▶ _EXERCISE REQUIREMENTS_
The listing below contains a span that opens with the line containing "Definition finish_accept_call" and closes with the line containing "c) = SendOk". Return that span exactly.

▶ _AVAILABLE DATA_
(* ===== verification/Socket.v ===== *)
(** * The application's sockets ([src/socket/mod.rs])

    [TcpStream], its two owned halves, [UdpSocket] and [TcpListener] hold the
    application's ends of the channels whose other ends the stack task holds, and
    a sender of the command channel.  An operation takes the channel it works on
    and returns it; an [async fn] is a function that is [Pending] as long as the
    channel operation it waits for is not ready and then changes nothing (a
    receive waits on an empty channel, a send on a full one). *)

From S2P Require Import Prelude Net Externals Stack StackPoll StackData.
#[local] Open Scope Z_scope.

Inductive poll (A : Type) := Ready (a : A) | Pending.
Arguments Ready {A} a.
Arguments Pending {A}.

Section Socket.
Context {M : Mpsc} {N : Smoltcp}.

Record TcpStream := {
  s_handle : SocketHandle; s_local_addr : SocketAddr; s_peer_addr : SocketAddr;
  s_write_tx : nat; s_read_rx : nat; read_buf : bytes
}.

(** [TcpStream::from_channels] *)
Definition from_channels (handle : SocketHandle) (local_addr peer_addr : SocketAddr)
    (channels : TcpChannels) : TcpStream := {|
  s_handle := handle; s_local_addr := local_addr; s_peer_addr := peer_addr;
  s_write_tx := write_tx channels; s_read_rx := read_rx channels; read_buf := []
|}.

(** ** Reading *)

(** [TcpStream::read] and [OwnedReadHalf::read] into a buffer of [n] octets: the
    octets read, the new internal buffer and the channel. *)
Definition stream_read (n : nat) (read_buf : bytes) (c : chan bytes)
  : poll (result bytes) * bytes * chan bytes :=
  if decide (read_buf <> []) then
    let len := Nat.min (length read_buf) n in
    (Ready (Ok (take len read_buf)), drop len read_buf, c)
  else
    match try_recv c with
    | (RecvOk data, c') =>
        let len := Nat.min (length data) n in
        (Ready (Ok (take len data)),
         if decide (len < length data)%nat then read_buf ++ drop len data else read_buf, c')
    | (RecvDisconnected, c') => (Ready (Ok []), read_buf, c')
    | (RecvEmpty, c') => (Pending, read_buf, c')
    end.

(** tokio's [ReadBuf]: the filled part and the capacity; [put_slice] panics when
    the slice does not fit. *)
Record ReadBuf := { filled : bytes; rb_cap : nat }.

Definition remaining (b : ReadBuf) : nat := rb_cap b - length (filled b).

Definition put_slice (d : bytes) (b : ReadBuf) : outcome ReadBuf :=
  if decide (length d <= remaining b)%nat then Ret {| filled := filled b ++ d; rb_cap := rb_cap b |}
  else Panic.

(** [poll_read] of [TcpStream] and of [OwnedReadHalf]. *)
Definition poll_read (buf : ReadBuf) (read_buf : bytes) (c : chan bytes)
  : outcome (poll (result unit) * ReadBuf * bytes * chan bytes) :=
  if decide (read_buf <> []) then
    let len := Nat.min (length read_buf) (remaining buf) in
    buf' ← put_slice (take len read_buf) buf;
    Ret (Ready (Ok ()), buf', drop len read_buf, c)
  else
    match try_recv c with
    | (RecvOk data, c') =>
        let len := Nat.min (length data) (remaining buf) in
        buf' ← put_slice (take len data) buf;
        Ret (Ready (Ok ()), buf',
             if decide (len < length data)%nat then read_buf ++ drop len data else read_buf, c')
    | (RecvDisconnected, c') => Ret (Ready (Ok ()), buf, read_buf, c')
    | (RecvEmpty, c') => Ret (Pending, buf, read_buf, c')
    end.

(** ** Writing *)

(** [TcpStream::write] and [OwnedWriteHalf::write]: the boolean is the wake-up of
    the stack task ([write_notify.notify_one()]). *)
Definition stream_write (buf : bytes) (c : chan bytes)
  : poll (result nat) * bool * chan bytes :=
  match try_send buf c with
  | (SendOk, c') => (Ready (Ok (length buf)), true, c')
  | (SendFull, c') => (Pending, false, c')
  | (SendClosed, c') => (Ready (Err (IoError BrokenPipe "stack task gone")), false, c')
  end.

(** [TcpStream::write_all] *)
Definition stream_write_all (buf : bytes) (c : chan bytes)
  : poll (result unit) * bool * chan bytes :=
  match stream_write buf c with
  | (Ready (Ok _), b, c') => (Ready (Ok ()), b, c')
  | (Ready (Err e), b, c') => (Ready (Err e), b, c')
  | (Pending, b, c') => (Pending, b, c')
  end.

(** [OwnedWriteHalf::write_all], from the octet [written] on; it is suspended with
    the octets written so far. *)
Fixpoint half_write_all (fuel : nat) (buf : bytes) (written : nat) (c : chan bytes)
  : poll (result unit) * nat * chan bytes :=
  match fuel with
  | O => (Pending, written, c)
  | S fuel' =>
      if decide (written < length buf)%nat then
        match stream_write (drop written buf) c with
        | (Ready (Ok n), _, c') =>
            if decide (n = 0%nat) then
              (Ready (Err (IoError WriteZero "failed to write whole buffer")), written, c')
            else half_write_all fuel' buf (written + n) c'
        | (Ready (Err e), _, c') => (Ready (Err e), written, c')
        | (Pending, _, c') => (Pending, written, c')
        end
      else (Ready (Ok ()), written, c)
  end.

(** [poll_write] of [TcpStream] and of [OwnedWriteHalf]. *)
Definition poll_write (buf : bytes) (c : chan bytes) : poll (result nat) * bool * chan bytes :=
  match try_send buf c with
  | (SendOk, c') => (Ready (Ok (length buf)), true, c')
  | (SendFull, c') => (Ready (Err (IoError WouldBlock "channel full")), false, c')
  | (SendClosed, c') => (Ready (Err (IoError BrokenPipe "stack task gone")), false, c')
  end.

(** [poll_flush] of both *)
Definition poll_flush : poll (result unit) := Ready (Ok ()).

(** ** Closing: the command is sent if the channel has room, and lost otherwise *)

Definition stream_close (h : SocketHandle) (cmds : chan StackCommand) : chan StackCommand :=
  snd (try_send (TcpClose h) cmds).

Definition poll_shutdown (h : SocketHandle) (cmds : chan StackCommand)
  : poll (result unit) * chan StackCommand :=
  (Ready (Ok ()), stream_close h cmds).

Definition udp_socket_close (h : SocketHandle) (cmds : chan StackCommand) : chan StackCommand :=
  snd (try_send (UdpClose h) cmds).

Definition listener_close (h : SocketHandle) (cmds : chan StackCommand) : chan StackCommand :=
  snd (try_send (TcpListenerClose h) cmds).

(** ** UDP *)

Definition send_to (buf : bytes) (addr : SocketAddr) (c : chan (bytes * SocketAddr))
  : poll (result nat) * bool * chan (bytes * SocketAddr) :=
  match try_send (buf, addr) c with
  | (SendOk, c') => (Ready (Ok (length buf)), true, c')
  | (SendFull, c') => (Pending, false, c')
  | (SendClosed, c') => (Ready (Err (IoError BrokenPipe "stack task gone")), false, c')
  end.

(** The octets copied to the caller's buffer of [n] octets and the source. *)
Definition recv_from (n : nat) (c : chan (bytes * SocketAddr))
  : poll (result (bytes * SocketAddr)) * chan (bytes * SocketAddr) :=
  match try_recv c with
  | (RecvOk (data, addr), c') => (Ready (Ok (take (Nat.min (length data) n) data, addr)), c')
  | (RecvDisconnected, c') => (Ready (Err (IoError BrokenPipe "socket closed")), c')
  | (RecvEmpty, c') => (Pending, c')
  end.

(** ** Requests: a command with a oneshot sender, and its answer *)

Inductive oneshot (A : Type) := OsWaiting | OsValue (a : A) | OsClosed.
#[global] Arguments OsWaiting {A}.
#[global] Arguments OsValue {A} a.
#[global] Arguments OsClosed {A}.

(** [commands.send(..).await.map_err(..)?] *)
Definition send_command (cmd : StackCommand) (cmds : chan StackCommand)
  : poll (result unit) * chan StackCommand :=
  match try_send cmd cmds with
  | (SendOk, c') => (Ready (Ok ()), c')
  | (SendFull, c') => (Pending, c')
  | (SendClosed, c') => (Ready (Err (IoError BrokenPipe "stack task gone")), c')
  end.

(** [rx.await.map_err(..)??] *)
Definition await_response {A} (rx : oneshot (result A)) : poll (result A) :=
  match rx with
  | OsWaiting => Pending
  | OsValue r => Ready r
  | OsClosed => Ready (Err (IoError BrokenPipe "stack task gone"))
  end.

(** The sender's fate, read off the log of the stack task. *)
Fixpoint stream_response (t : token) (l : list event)
  : oneshot (result (SocketHandle * SocketAddr * SocketAddr * TcpChannels)) :=
  match l with
  | [] => OsWaiting
  | EvStream t' r :: l' => if decide (t' = t) then OsValue r else stream_response t l'
  | EvDropped t' :: l' => if decide (t' = t) then OsClosed else stream_response t l'
  | _ :: l' => stream_response t l'
  end.

(** [TcpListener::accept] and [Tunnel::tcp_connect] after the command was sent. *)
Definition finish_stream (rx : oneshot (result (SocketHandle * SocketAddr * SocketAddr * TcpChannels)))
  : poll (result TcpStream) :=
  match await_response rx with
  | Ready (Ok (handle, local_addr, peer_addr, channels)) =>
      Ready (Ok (from_channels handle local_addr peer_addr channels))
  | Ready (Err e) => Ready (Err e)
  | Pending => Pending
  end.

Definition finish_accept_call
    (rx : oneshot (result (SocketHandle * SocketAddr * SocketAddr * TcpChannels)))
  : poll (result (TcpStream * SocketAddr)) :=
  match finish_stream rx with
  | Ready (Ok st) => Ready (Ok (st, s_peer_addr st))
  | Ready (Err e) => Ready (Err e)
  | Pending => Pending
  end.

(** ** Lemmas *)

Context {ML : MpscLaws}.

Lemma try_send_cases {A} (a : A) (c : chan A) :
  match try_send a c with
  | (SendOk, c') => view c' = ChanSpec.push a (view c) /\ ChanSpec.reserve (view c) = SendOk
  | (r, c') => view c' = view c /\ ChanSpec.reserve (view c) = r
  end.
Proof.
  pose proof (try_send_view A a c) as E. unfold ChanSpec.try_send in E.
  destruct (try_send a c) as [r c']. cbn in E.
  destruct (ChanSpec.reserve (view c)) eqn:Er; injection E as -> ->; done.
Qed.

(** What a read returns, in terms of the octets it can see. *)
Lemma stream_read_spec n buf c r buf' c' :
  stream_read n buf c = (r, buf', c') ->
  match r with
  | Ready (Ok d) => d ++ buf' ++ concat (items (view c')) = buf ++ concat (items (view c))
  | Ready (Err _) => False
  | Pending => buf = [] /\ buf' = [] /\ items (view c) = [] /\ items (view c') = []
  end.
Proof.
  unfold stream_read. case_decide as Hb.
  - intros [= <- <- <-]. by rewrite app_assoc, take_drop.
  - subst buf. destruct (try_recv c) as [[data| |] c1] eqn:E; chan_facts; intros [= <- <- <-].
    + destruct_and?. rewrite H. cbn.
      case_decide; cbn; rewrite ?app_assoc, ?take_drop; [done|]. by rewrite take_ge by lia.
    + split_and!; try done. congruence.
    + cbn. congruence.
Qed.

End Socket.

▶ _EXPECTED ANSWER_
Definition finish_accept_call
    (rx : oneshot (result (SocketHandle * SocketAddr * SocketAddr * TcpChannels)))
  : poll (result (TcpStream * SocketAddr)) :=
  match finish_stream rx with
  | Ready (Ok st) => Ready (Ok (st, s_peer_addr st))
  | Ready (Err e) => Ready (Err e)
  | Pending => Pending
  end.

(** ** Lemmas *)

Context {ML : MpscLaws}.

Lemma try_send_cases {A} (a : A) (c : chan A) :
  match try_send a c with
  | (SendOk, c') => view c' = ChanSpec.push a (view c) /\ ChanSpec.reserve (view c) = SendOk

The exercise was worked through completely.